O desporto é, de resto, uma das suas actividades preferidas de ocupação
dos tempos que sobram do estudo, ainda que sejam raros os companheiros para uma
boa “futebolada” na rua. Ao contrário do irmão, o campo e a vida rural
dizem-lhe pouco. Prefere aproveitar o tempo a jogar na internet e as suas
preferências centram-se mais nas ofertas do mundo urbano.
Não é apenas animar a malta, como diz a canção, mas atentarmos nos
números do nosso progressivo vazio demográfico, em Nisa e no país.
O concelho de Nisa, globalmente, é um espelho dos dados das três
freguesias referidas. Basta dizer que em 2024 havia 455,9 pessoas com 65 anos e mais, por cada 100 menores de 15
anos.
De acordo com Lara Patrícia Tavares,
num estudo para a Fundação Francisco Manuel dos Santos, “a baixa fecundidade veio para ficar. Em
Portugal como n maior parte do mundo.”
Não haverá cada vez menos crianças e jovens só porque nascem menos
bebés! É preciso ter em linha de conta o envelhecimento populacional, a saída
de jovens por falta de oportunidades económicas, a escassez de serviços de
apoio às famílias, entre outros factores.
Não há uma “receita” para vermos aumentar o número de bebés!
Sabemos, sim, que são precisas medidas para reconstruir o tecido social
e estas não podem centrar-se em medidas avulsas e de efeito , apenas, imediato
ou de “paninhos quentes”.
É certo que o poder local não pode resolver por si só, um problema que
é nacional e até transnacional, mas pode pensar com responsabilidade no
desenvolvimento do território e dar o seu contributo sério para a minorar o
problema do “inverno” demográfico.
Como um “dinossauro” autárquico dizia, já há alguns anos, “continuamos a construir infra-estruturas que, no futuro próximo, ninguém irá utilizar”.
É preciso criar condições, entre estas, emprego, ambiente, segurança, para atrair e fixar pessoas, jovens casais ,
preferencialmente, que aqui em Nisa, no
Alentejo e no interior do país possam
sentir ser este o seu lar para poderem dar mais vidas à vida e abrir novos
horizontes ao futuro.
Para além do poder local, as políticas públicas são essenciais para responder aos desafios desta realidade de um país envelhecido e que deverá perder 23% da sua população activa, entre os 20 e os 64, até 2060, segundo Lara Tavares, atrás citada.

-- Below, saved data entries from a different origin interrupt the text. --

(** * sscall: a point-to-point voice link over UDP

    A shallow embedding of the two program variants of the repository,

    - [Raw]:   src/sscall.c      (raw PCM blocks, no header), and
    - [Codec]: src/src/sscall.c  (Speex frames behind an 8-byte header),

    together with the properties of the natural-language specification
    that can be settled on them.

    Conventions.  C [int] is a 32-bit two's complement integer and
    [size_t] a 64-bit unsigned one (LP64); arithmetic on them is written
    with its wrap-around.  What the C standard leaves to the
    implementation and the claims depend on is gathered in a [host]
    record: the byte order and the behaviour of [malloc].  Calls into
    the environment (read, recvfrom, sendto, the clock, the condition
    variable, the Speex encoder) take their results from an explicit
    environment record and leave an [event] in a trace.  Each function
    of the sources is first given on its own, as a function of what it
    meets; [Threads] then interleaves the statements of the three
    threads where they touch what they share. *)

From Stdlib Require Import ZArith List Lia String.
From coqutil Require Import Byte Word.LittleEndianList.
From stdpp Require Import base list gmap.

Local Open Scope Z_scope.

(** ** Machine integers *)

Definition to_u32 (z : Z) : Z := z mod 2 ^ 32.

Definition to_int (z : Z) : Z := (z + 2 ^ 31) mod 2 ^ 32 - 2 ^ 31.

Definition to_size_t (z : Z) : Z := z mod 2 ^ 64.

Definition INT_MIN : Z := - 2 ^ 31.
Definition INT_MAX : Z := 2 ^ 31 - 1.

(** ** The host *)

Inductive byte_order := LittleEndian | BigEndian.

Record host := {
  endian : byte_order;
  (** [malloc_ok n] tells whether [malloc (n)] returns a block. *)
  malloc_ok : Z -> bool
}.

(** A [uint32_t] object as it lies in memory, and back. *)
Definition store32 (h : host) (v : Z) : list byte :=
  match endian h with
  | LittleEndian => le_split 4 v
  | BigEndian => rev (le_split 4 v)
  end.

Definition load32 (h : host) (bs : list byte) : Z :=
  match endian h with
  | LittleEndian => le_combine bs
  | BigEndian => le_combine (rev bs)
  end.

Definition bswap32 (v : Z) : Z := le_combine (rev (le_split 4 v)).

Definition htonl (h : host) (v : Z) : Z :=
  match endian h with
  | LittleEndian => bswap32 v
  | BigEndian => to_u32 v
  end.

(** [memcpy (dst, src + off, n)] out of the object [src]: the bytes read,
    or nothing when the read leaves the object. *)
Definition memcpy_from (src : list byte) (off n : Z) : option (list byte) :=
  if (0 <=? off) && (0 <=? n) && (off + n <=? Z.of_nat (length src))
  then Some (take (Z.to_nat n) (drop (Z.to_nat off) src))
  else None.

(** The signature as it travels: network byte order on every host. *)
Definition sig_on_wire : list byte := [Byte.xca; Byte.xfe; Byte.xba; Byte.xbe].

(** What a call can come to. *)
Inductive outcome (A : Type) :=
| Done (a : A)
| Exit (status : Z) (diagnostic : string)
| Fault.
Arguments Done {A} a.
Arguments Exit {A} status diagnostic.
Arguments Fault {A}.

(** ** list.h *)

(** Modelled from the spec: list.h, the intrusive circular doubly-linked
    list of the repository, is not among the sources.  A list head
    stands for the sequence of its entries from [head->next] on:
    [list_add_tail] links an entry in before the head, that is at the
    tail; [list_for_each_safe] visits the entries from the head's
    successor onwards and allows [list_del] of the visited one. *)
Definition INIT_LIST_HEAD {A} : list A := [].

Definition list_empty {A} (head : list A) : bool :=
  match head with [] => true | _ :: _ => false end.

Definition list_add_tail {A} (new : A) (head : list A) : list A :=
  head ++ [new].

(** ** The Speex jitter buffer *)

Definition FRAME_SIZE : Z := 320.
Definition COMPRESSED_BUF_SIZE : Z := 1500.
(** [sizeof (struct compressed_header)]: two packed [uint32_t]. *)
Definition sizeof_hdr : Z := 8.
(** [sizeof (spx_int16_t [FRAME_SIZE])]. *)
Definition sizeof_pcm : Z := FRAME_SIZE * 2.
(** [sizeof (struct compressed_buf)] and [sizeof (struct pcm_buf)]: a
    pointer, a [size_t] and a [struct list_head]. *)
Definition sizeof_entry : Z := 32.
Definition ETIMEDOUT : Z := 110.

(** One frame's worth of samples out of what the decoder hands back:
    the [FRAME_SIZE] slots of the caller's array. *)
Definition one_frame (samples : list Z) : list Z :=
  take (Z.to_nat FRAME_SIZE) (samples ++ replicate (Z.to_nat FRAME_SIZE) 0).

(** Modelled from the spec: speex_jitter_buffer.h and its implementation
    are not among the sources.  The state holds the compressed frames
    keyed by timestamp, the playback cursor, and what the decoder has
    been fed so far, latest first ([None] for a concealed frame).  The
    decoder itself is a parameter: from its input history to samples. *)
Record SpeexJitter := {
  jitter_frames : gmap Z (list byte);
  jitter_cursor : Z;
  jitter_fed : list (option (list byte));
  jitter_decoder : list (option (list byte)) -> list Z
}.

Definition speex_jitter_init (dec : list (option (list byte)) -> list Z)
  : SpeexJitter :=
  {| jitter_frames := ∅; jitter_cursor := 0; jitter_fed := [];
     jitter_decoder := dec |}.

(** put: keyed insertion of the [len] bytes at [packet]; a frame for a
    timestamp that is already stored or already consumed is dropped. *)
Definition speex_jitter_put (j : SpeexJitter) (packet : list byte)
    (len : Z) (timestamp : Z) : SpeexJitter :=
  if bool_decide (timestamp < jitter_cursor j) then j
  else match jitter_frames j !! timestamp with
       | Some _ => j
       | None =>
           {| jitter_frames :=
                <[timestamp := take (Z.to_nat len) packet]> (jitter_frames j);
              jitter_cursor := jitter_cursor j;
              jitter_fed := jitter_fed j;
              jitter_decoder := jitter_decoder j |}
       end.

(** get: one frame for the cursor, decoded from the stored frame or
    concealed when there is none; the cursor advances by one frame
    either way. *)
Definition speex_jitter_get (j : SpeexJitter) : SpeexJitter * list Z :=
  let fed := jitter_frames j !! jitter_cursor j :: jitter_fed j in
  ({| jitter_frames := jitter_frames j;
      jitter_cursor := jitter_cursor j + FRAME_SIZE;
      jitter_fed := fed;
      jitter_decoder := jitter_decoder j |},
   one_frame (jitter_decoder j fed)).

(** ** The codec variant, src/src/sscall.c *)

Module Codec.

Inductive event :=
| Sendto (datagram : list byte) (len : Z)
| Warn (msg : string)
| Printf (msg : string)
| CondTimedwait (tv_sec tv_nsec : Z)
| JitterGet
| AoPlay (pcm : list Z) (num_bytes : Z).

(** [struct compressed_buf]: the payload and its length. *)
Record compressed_buf := { buf : list byte; len : Z }.

(** What the playback thread and the main thread share. *)
Record shared := {
  speex_jitter : SpeexJitter;
  (** the entries linked on [compressed_buf.list] *)
  compressed_list : list compressed_buf
}.

(** *** capture *)

(** [speex_bits_write (bits, chars, max_nbytes)]: at most [max_nbytes]
    bytes of the encoded stream are written. *)
Definition speex_bits_write (bits : list byte) (max_nbytes : Z) : list byte :=
  take (Z.to_nat max_nbytes) bits.

(** What one turn of the capture loop meets. *)
Record capture_env := {
  ce_quit : bool;          (** [state->quit] under the lock *)
  ce_inbytes : Z;          (** result of [read] *)
  ce_bits : list byte;     (** the stream [speex_encode_int] produced *)
  ce_sendto : Z            (** result of [sendto] *)
}.

(** The datagram laid out in [outbuf]: header, then payload. *)
Definition frame (h : host) (timestamp : Z) (payload : list byte) : list byte :=
  store32 h (htonl h 0xcafebabe) ++ store32 h (to_u32 timestamp) ++ payload.

(** The body of the loop when it is not told to quit: the new value of
    [timestamp] and what was done. *)
Definition capture_body (h : host) (timestamp : Z) (e : capture_env)
  : Z * list event :=
  if 0 <? ce_inbytes e then
    let payload :=
      speex_bits_write (ce_bits e) (COMPRESSED_BUF_SIZE - sizeof_hdr) in
    let outbytes := Z.of_nat (length payload) in
    let outbuf := frame h timestamp payload in
    (to_int (timestamp + FRAME_SIZE),
     Sendto outbuf (outbytes + sizeof_hdr)
       :: (if ce_sendto e <? 0 then [Warn "sendto"] else []))
  else (timestamp, []).

Fixpoint capture_loop (h : host) (timestamp : Z) (envs : list capture_env)
  : list event :=
  match envs with
  | [] => []
  | e :: rest =>
      if ce_quit e then []
      else let '(timestamp', evs) := capture_body h timestamp e in
           evs ++ capture_loop h timestamp' rest
  end.

Definition capture (h : host) (envs : list capture_env) : list event :=
  capture_loop h 0 envs.

(** The datagrams handed to [sendto], in order. *)
Fixpoint sent (evs : list event) : list (list byte) :=
  match evs with
  | [] => []
  | Sendto d n :: rest => take (Z.to_nat n) d :: sent rest
  | _ :: rest => sent rest
  end.

(** *** process_compressed_packet *)

Definition enqueue_for_playback (cbuf : compressed_buf) (s : shared) : shared :=
  {| speex_jitter := speex_jitter s;
     compressed_list := list_add_tail cbuf (compressed_list s) |}.

(** [hdr->timestamp] of the header at the start of [mem]. *)
Definition hdr_timestamp (h : host) (mem : list byte) : option Z :=
  load32 h <$> memcpy_from mem 4 4.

Em Nisa, a Câmara Municipal implementou o programa Nascer em Nisa com a atribuição de um valor pecuniário de 500 euros (primeiro filho) ou 750 euros (segundo filho). É uma ajuda ou incentivo esporádico e que não representa uma solução. É preciso ir mais longe, desde o estímulo à criação de emprego, à melhoria de salários, à criação de apoios à habitação, como a auto-construção, apoios nas rendas de casa e na reabilitação de casas devolutas.
Estes são, seguramente, dois dos principais problemas que o país
enfrenta , a baixa natalidade e a baixa taxa de fecundidade.
As entidade públicas, Estado e Autarquias Locais, não podem desresponsabilizar-se do papel que lhes cabe
na organização social do território e na criação de condições de vida digna
para os seus naturais e para todos aqueles que sentem o nosso país como a sua
casa e nela querem construir o seu ninho familiar e o seu futuro.